(Entries taken from a collection)
..............................

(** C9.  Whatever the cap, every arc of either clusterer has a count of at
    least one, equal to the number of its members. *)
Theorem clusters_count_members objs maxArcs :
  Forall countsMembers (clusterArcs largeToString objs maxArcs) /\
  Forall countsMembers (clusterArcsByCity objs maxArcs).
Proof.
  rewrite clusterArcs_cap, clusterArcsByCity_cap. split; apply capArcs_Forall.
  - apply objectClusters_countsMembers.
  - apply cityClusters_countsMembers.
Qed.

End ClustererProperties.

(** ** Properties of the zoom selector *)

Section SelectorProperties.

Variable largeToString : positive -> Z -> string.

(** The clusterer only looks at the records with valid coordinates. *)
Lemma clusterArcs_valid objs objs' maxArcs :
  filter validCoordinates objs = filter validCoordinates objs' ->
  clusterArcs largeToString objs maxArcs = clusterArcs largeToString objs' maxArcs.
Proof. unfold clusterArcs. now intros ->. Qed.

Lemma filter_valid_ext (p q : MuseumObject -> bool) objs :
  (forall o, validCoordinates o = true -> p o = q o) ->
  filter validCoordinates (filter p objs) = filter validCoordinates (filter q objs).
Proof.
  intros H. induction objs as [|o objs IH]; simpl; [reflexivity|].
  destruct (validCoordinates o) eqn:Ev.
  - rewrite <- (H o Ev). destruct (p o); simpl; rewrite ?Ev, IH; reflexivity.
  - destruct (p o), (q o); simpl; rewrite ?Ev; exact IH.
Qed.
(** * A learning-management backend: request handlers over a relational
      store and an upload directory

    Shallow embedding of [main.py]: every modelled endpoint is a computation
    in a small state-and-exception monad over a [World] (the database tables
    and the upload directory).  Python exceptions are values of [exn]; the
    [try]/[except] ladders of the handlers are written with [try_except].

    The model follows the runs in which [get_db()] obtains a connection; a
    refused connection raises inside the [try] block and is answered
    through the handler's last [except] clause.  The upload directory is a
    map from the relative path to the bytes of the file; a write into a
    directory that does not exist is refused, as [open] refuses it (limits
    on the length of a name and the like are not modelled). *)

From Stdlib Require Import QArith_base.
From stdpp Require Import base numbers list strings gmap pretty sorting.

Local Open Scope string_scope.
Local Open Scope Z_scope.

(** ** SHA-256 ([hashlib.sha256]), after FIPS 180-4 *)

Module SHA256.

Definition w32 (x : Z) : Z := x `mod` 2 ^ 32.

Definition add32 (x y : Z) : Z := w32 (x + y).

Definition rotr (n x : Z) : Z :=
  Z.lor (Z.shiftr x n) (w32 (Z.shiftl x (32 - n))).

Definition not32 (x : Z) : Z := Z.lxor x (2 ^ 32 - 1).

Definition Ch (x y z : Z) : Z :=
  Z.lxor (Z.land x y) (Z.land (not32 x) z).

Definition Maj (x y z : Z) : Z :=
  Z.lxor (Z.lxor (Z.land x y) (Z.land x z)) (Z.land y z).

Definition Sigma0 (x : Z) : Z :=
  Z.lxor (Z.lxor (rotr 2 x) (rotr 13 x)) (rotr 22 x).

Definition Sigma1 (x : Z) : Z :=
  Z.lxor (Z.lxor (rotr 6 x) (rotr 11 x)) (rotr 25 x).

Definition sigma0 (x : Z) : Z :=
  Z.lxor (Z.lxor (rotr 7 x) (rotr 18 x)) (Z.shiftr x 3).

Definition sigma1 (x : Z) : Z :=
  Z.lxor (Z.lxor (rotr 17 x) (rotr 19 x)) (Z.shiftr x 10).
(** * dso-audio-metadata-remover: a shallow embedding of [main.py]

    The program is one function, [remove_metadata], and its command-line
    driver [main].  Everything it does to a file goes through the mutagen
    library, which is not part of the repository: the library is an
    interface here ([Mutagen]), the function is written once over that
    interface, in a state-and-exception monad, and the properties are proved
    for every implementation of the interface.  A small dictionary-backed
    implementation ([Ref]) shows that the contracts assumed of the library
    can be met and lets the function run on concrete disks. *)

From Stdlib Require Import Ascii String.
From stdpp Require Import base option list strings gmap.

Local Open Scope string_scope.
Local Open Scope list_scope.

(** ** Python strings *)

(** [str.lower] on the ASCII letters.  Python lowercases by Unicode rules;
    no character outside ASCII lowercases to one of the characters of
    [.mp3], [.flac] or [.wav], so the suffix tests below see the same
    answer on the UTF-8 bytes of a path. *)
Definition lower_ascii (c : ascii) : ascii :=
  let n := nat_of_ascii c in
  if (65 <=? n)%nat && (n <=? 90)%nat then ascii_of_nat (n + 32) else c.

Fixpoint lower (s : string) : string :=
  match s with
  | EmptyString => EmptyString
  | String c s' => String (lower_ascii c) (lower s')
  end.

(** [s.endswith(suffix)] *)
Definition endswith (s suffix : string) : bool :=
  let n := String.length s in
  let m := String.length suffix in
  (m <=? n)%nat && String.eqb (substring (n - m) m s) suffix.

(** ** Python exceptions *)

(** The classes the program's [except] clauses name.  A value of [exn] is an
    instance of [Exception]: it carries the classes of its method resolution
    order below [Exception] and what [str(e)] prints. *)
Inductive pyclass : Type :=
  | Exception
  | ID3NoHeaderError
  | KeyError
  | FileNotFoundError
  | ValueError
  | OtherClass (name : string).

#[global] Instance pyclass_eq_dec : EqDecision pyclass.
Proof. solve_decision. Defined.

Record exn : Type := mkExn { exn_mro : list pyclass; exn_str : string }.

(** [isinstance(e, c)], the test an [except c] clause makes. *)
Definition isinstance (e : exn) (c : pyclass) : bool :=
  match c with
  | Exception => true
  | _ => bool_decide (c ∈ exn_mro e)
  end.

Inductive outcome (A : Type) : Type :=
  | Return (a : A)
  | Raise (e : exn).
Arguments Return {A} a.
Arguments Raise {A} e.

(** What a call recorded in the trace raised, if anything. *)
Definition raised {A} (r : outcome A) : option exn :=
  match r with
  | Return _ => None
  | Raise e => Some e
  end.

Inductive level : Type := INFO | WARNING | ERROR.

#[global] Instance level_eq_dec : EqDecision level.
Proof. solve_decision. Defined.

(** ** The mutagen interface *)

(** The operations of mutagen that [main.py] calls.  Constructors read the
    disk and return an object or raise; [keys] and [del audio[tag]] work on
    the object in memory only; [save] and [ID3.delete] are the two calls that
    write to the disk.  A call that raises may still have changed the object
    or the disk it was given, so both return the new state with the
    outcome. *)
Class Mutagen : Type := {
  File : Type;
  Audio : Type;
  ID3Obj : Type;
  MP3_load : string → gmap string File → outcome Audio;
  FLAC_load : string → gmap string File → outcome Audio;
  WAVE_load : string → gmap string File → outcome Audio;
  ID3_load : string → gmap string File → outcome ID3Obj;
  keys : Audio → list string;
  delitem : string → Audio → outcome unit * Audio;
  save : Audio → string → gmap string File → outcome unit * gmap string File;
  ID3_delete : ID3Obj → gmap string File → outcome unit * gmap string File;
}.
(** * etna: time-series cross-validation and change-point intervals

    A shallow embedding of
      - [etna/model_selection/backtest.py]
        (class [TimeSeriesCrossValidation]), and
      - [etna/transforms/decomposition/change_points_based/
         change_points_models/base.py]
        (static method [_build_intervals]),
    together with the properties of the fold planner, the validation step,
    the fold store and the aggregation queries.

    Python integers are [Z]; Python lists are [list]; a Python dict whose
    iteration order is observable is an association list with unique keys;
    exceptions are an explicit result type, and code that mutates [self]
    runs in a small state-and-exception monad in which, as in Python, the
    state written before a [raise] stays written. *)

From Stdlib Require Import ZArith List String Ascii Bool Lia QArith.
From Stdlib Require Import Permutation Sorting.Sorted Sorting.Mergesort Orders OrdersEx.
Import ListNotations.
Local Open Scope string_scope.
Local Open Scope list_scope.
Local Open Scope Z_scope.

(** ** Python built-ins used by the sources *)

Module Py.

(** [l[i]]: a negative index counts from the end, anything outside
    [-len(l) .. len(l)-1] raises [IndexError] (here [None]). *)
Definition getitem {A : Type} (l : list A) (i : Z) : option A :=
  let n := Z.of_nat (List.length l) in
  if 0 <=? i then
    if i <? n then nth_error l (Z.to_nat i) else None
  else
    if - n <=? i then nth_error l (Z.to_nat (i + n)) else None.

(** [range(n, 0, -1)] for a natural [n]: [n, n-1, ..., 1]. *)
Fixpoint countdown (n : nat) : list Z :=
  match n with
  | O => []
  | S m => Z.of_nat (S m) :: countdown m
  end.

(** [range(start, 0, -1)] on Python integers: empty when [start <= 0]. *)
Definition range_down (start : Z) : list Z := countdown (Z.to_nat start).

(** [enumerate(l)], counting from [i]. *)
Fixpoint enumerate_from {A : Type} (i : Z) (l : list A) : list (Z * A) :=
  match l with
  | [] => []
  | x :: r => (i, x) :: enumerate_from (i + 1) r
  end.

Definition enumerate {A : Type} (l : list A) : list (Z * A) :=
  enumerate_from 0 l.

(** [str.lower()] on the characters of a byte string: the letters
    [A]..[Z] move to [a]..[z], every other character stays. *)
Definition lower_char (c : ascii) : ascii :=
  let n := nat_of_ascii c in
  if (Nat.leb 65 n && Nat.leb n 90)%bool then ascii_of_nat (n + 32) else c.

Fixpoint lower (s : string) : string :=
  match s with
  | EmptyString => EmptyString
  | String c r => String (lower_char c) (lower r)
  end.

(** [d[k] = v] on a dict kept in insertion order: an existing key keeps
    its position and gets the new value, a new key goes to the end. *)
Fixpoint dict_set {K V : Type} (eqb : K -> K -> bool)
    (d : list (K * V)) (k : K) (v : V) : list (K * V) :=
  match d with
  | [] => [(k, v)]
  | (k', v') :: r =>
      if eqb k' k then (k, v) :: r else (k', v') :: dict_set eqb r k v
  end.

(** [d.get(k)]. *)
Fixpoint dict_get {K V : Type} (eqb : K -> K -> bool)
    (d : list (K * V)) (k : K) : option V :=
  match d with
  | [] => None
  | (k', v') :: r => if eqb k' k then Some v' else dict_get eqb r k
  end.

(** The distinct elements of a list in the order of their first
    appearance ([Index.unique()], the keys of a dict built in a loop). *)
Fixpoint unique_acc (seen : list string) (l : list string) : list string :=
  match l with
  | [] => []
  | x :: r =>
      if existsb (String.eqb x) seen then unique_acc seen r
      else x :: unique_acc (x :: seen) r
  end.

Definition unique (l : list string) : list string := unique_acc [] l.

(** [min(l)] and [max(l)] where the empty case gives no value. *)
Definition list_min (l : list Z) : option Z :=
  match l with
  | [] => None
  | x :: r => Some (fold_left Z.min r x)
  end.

..............................

_ACTIVITY_
What is needed is an exact copy of the entries from their first line down to the line with "Proof. unfold clusterArcs.", that line included, and nothing beyond it.

_EXERCISE RESPONSE_
(** C9.  Whatever the cap, every arc of either clusterer has a count of at
    least one, equal to the number of its members. *)
Theorem clusters_count_members objs maxArcs :
  Forall countsMembers (clusterArcs largeToString objs maxArcs) /\
  Forall countsMembers (clusterArcsByCity objs maxArcs).
Proof.
  rewrite clusterArcs_cap, clusterArcsByCity_cap. split; apply capArcs_Forall.
  - apply objectClusters_countsMembers.
  - apply cityClusters_countsMembers.
Qed.

End ClustererProperties.

(** ** Properties of the zoom selector *)

Section SelectorProperties.

Variable largeToString : positive -> Z -> string.

(** The clusterer only looks at the records with valid coordinates. *)
Lemma clusterArcs_valid objs objs' maxArcs :
  filter validCoordinates objs = filter validCoordinates objs' ->
  clusterArcs largeToString objs maxArcs = clusterArcs largeToString objs' maxArcs.
Proof. unfold clusterArcs. now intros ->. Qed.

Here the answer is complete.